-------- Study material --------

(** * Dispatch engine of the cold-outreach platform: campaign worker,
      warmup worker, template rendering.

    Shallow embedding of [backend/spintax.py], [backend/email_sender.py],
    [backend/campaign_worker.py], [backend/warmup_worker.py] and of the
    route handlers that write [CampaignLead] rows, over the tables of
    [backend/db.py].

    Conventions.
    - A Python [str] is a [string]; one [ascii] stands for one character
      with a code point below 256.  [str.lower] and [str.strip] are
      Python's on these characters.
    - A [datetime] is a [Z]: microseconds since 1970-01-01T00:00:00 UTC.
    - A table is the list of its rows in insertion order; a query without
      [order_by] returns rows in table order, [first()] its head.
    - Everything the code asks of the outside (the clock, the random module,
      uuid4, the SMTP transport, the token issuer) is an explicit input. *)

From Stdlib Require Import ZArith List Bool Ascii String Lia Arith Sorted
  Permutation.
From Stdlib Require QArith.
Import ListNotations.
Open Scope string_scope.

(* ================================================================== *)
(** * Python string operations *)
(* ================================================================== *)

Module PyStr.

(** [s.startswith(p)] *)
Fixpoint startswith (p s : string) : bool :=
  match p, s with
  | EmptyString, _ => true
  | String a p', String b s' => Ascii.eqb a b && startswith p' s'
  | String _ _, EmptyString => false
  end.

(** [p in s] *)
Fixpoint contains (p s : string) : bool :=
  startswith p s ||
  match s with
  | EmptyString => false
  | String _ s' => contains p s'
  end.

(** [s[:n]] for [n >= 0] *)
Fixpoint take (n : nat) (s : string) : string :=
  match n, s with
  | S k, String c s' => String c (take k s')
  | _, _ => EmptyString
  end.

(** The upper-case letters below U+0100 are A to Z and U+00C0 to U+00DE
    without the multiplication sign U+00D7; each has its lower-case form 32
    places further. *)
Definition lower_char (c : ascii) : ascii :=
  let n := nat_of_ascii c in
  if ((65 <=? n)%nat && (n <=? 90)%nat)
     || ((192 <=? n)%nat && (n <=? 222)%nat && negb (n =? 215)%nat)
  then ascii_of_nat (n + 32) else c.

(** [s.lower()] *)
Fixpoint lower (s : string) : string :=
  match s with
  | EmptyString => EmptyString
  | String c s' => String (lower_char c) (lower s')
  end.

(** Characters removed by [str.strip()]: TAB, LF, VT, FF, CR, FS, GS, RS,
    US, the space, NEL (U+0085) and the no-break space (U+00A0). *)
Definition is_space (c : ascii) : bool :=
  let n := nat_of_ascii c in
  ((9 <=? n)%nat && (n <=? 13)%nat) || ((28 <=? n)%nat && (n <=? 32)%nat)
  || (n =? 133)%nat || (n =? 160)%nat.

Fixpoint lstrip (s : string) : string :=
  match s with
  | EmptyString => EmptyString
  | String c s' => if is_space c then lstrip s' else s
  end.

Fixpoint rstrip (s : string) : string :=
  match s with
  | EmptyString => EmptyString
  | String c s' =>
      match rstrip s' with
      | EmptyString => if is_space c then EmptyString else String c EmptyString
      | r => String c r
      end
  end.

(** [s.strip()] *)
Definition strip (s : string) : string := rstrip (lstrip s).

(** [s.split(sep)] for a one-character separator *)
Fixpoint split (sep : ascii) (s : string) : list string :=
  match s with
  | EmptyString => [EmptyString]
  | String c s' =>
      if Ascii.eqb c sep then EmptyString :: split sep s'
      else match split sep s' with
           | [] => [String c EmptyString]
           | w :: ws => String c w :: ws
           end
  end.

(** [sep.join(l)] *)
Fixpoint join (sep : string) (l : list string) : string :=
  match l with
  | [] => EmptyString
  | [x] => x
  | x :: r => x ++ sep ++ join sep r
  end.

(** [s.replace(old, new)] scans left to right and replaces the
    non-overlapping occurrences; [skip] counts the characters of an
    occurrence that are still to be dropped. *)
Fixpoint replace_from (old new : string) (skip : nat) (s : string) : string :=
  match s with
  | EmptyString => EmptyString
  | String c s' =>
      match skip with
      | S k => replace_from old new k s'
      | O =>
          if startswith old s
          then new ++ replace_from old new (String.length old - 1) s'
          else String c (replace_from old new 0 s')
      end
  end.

--------

What the task requires: So that no detail is lost, give every line of the data again exactly.

Output of the exercise:
(** * Dispatch engine of the cold-outreach platform: campaign worker,
      warmup worker, template rendering.

    Shallow embedding of [backend/spintax.py], [backend/email_sender.py],
    [backend/campaign_worker.py], [backend/warmup_worker.py] and of the
    route handlers that write [CampaignLead] rows, over the tables of
    [backend/db.py].

    Conventions.
    - A Python [str] is a [string]; one [ascii] stands for one character
      with a code point below 256.  [str.lower] and [str.strip] are
      Python's on these characters.
    - A [datetime] is a [Z]: microseconds since 1970-01-01T00:00:00 UTC.
    - A table is the list of its rows in insertion order; a query without
      [order_by] returns rows in table order, [first()] its head.
    - Everything the code asks of the outside (the clock, the random module,
      uuid4, the SMTP transport, the token issuer) is an explicit input. *)

From Stdlib Require Import ZArith List Bool Ascii String Lia Arith Sorted
  Permutation.
From Stdlib Require QArith.
Import ListNotations.
Open Scope string_scope.

(* ================================================================== *)
(** * Python string operations *)
(* ================================================================== *)

Module PyStr.

(** [s.startswith(p)] *)
Fixpoint startswith (p s : string) : bool :=
  match p, s with
  | EmptyString, _ => true
  | String a p', String b s' => Ascii.eqb a b && startswith p' s'
  | String _ _, EmptyString => false
  end.

(** [p in s] *)
Fixpoint contains (p s : string) : bool :=
  startswith p s ||
  match s with
  | EmptyString => false
  | String _ s' => contains p s'
  end.

(** [s[:n]] for [n >= 0] *)
Fixpoint take (n : nat) (s : string) : string :=
  match n, s with
  | S k, String c s' => String c (take k s')
  | _, _ => EmptyString
  end.

(** The upper-case letters below U+0100 are A to Z and U+00C0 to U+00DE
    without the multiplication sign U+00D7; each has its lower-case form 32
    places further. *)
Definition lower_char (c : ascii) : ascii :=
  let n := nat_of_ascii c in
  if ((65 <=? n)%nat && (n <=? 90)%nat)
     || ((192 <=? n)%nat && (n <=? 222)%nat && negb (n =? 215)%nat)
  then ascii_of_nat (n + 32) else c.

(** [s.lower()] *)
Fixpoint lower (s : string) : string :=
  match s with
  | EmptyString => EmptyString
  | String c s' => String (lower_char c) (lower s')
  end.

(** Characters removed by [str.strip()]: TAB, LF, VT, FF, CR, FS, GS, RS,
    US, the space, NEL (U+0085) and the no-break space (U+00A0). *)
Definition is_space (c : ascii) : bool :=
  let n := nat_of_ascii c in
  ((9 <=? n)%nat && (n <=? 13)%nat) || ((28 <=? n)%nat && (n <=? 32)%nat)
  || (n =? 133)%nat || (n =? 160)%nat.

Fixpoint lstrip (s : string) : string :=
  match s with
  | EmptyString => EmptyString
  | String c s' => if is_space c then lstrip s' else s
  end.

Fixpoint rstrip (s : string) : string :=
  match s with
  | EmptyString => EmptyString
  | String c s' =>
      match rstrip s' with
      | EmptyString => if is_space c then EmptyString else String c EmptyString
      | r => String c r
      end
  end.

(** [s.strip()] *)
Definition strip (s : string) : string := rstrip (lstrip s).

(** [s.split(sep)] for a one-character separator *)
Fixpoint split (sep : ascii) (s : string) : list string :=
  match s with
  | EmptyString => [EmptyString]
  | String c s' =>
      if Ascii.eqb c sep then EmptyString :: split sep s'
      else match split sep s' with
           | [] => [String c EmptyString]
           | w :: ws => String c w :: ws
           end
  end.

(** [sep.join(l)] *)
Fixpoint join (sep : string) (l : list string) : string :=
  match l with
  | [] => EmptyString
  | [x] => x
  | x :: r => x ++ sep ++ join sep r
  end.

(** [s.replace(old, new)] scans left to right and replaces the
    non-overlapping occurrences; [skip] counts the characters of an
    occurrence that are still to be dropped. *)
Fixpoint replace_from (old new : string) (skip : nat) (s : string) : string :=
  match s with
  | EmptyString => EmptyString
  | String c s' =>
      match skip with
      | S k => replace_from old new k s'
      | O =>
          if startswith old s
          then new ++ replace_from old new (String.length old - 1) s'
          else String c (replace_from old new 0 s')
      end
  end.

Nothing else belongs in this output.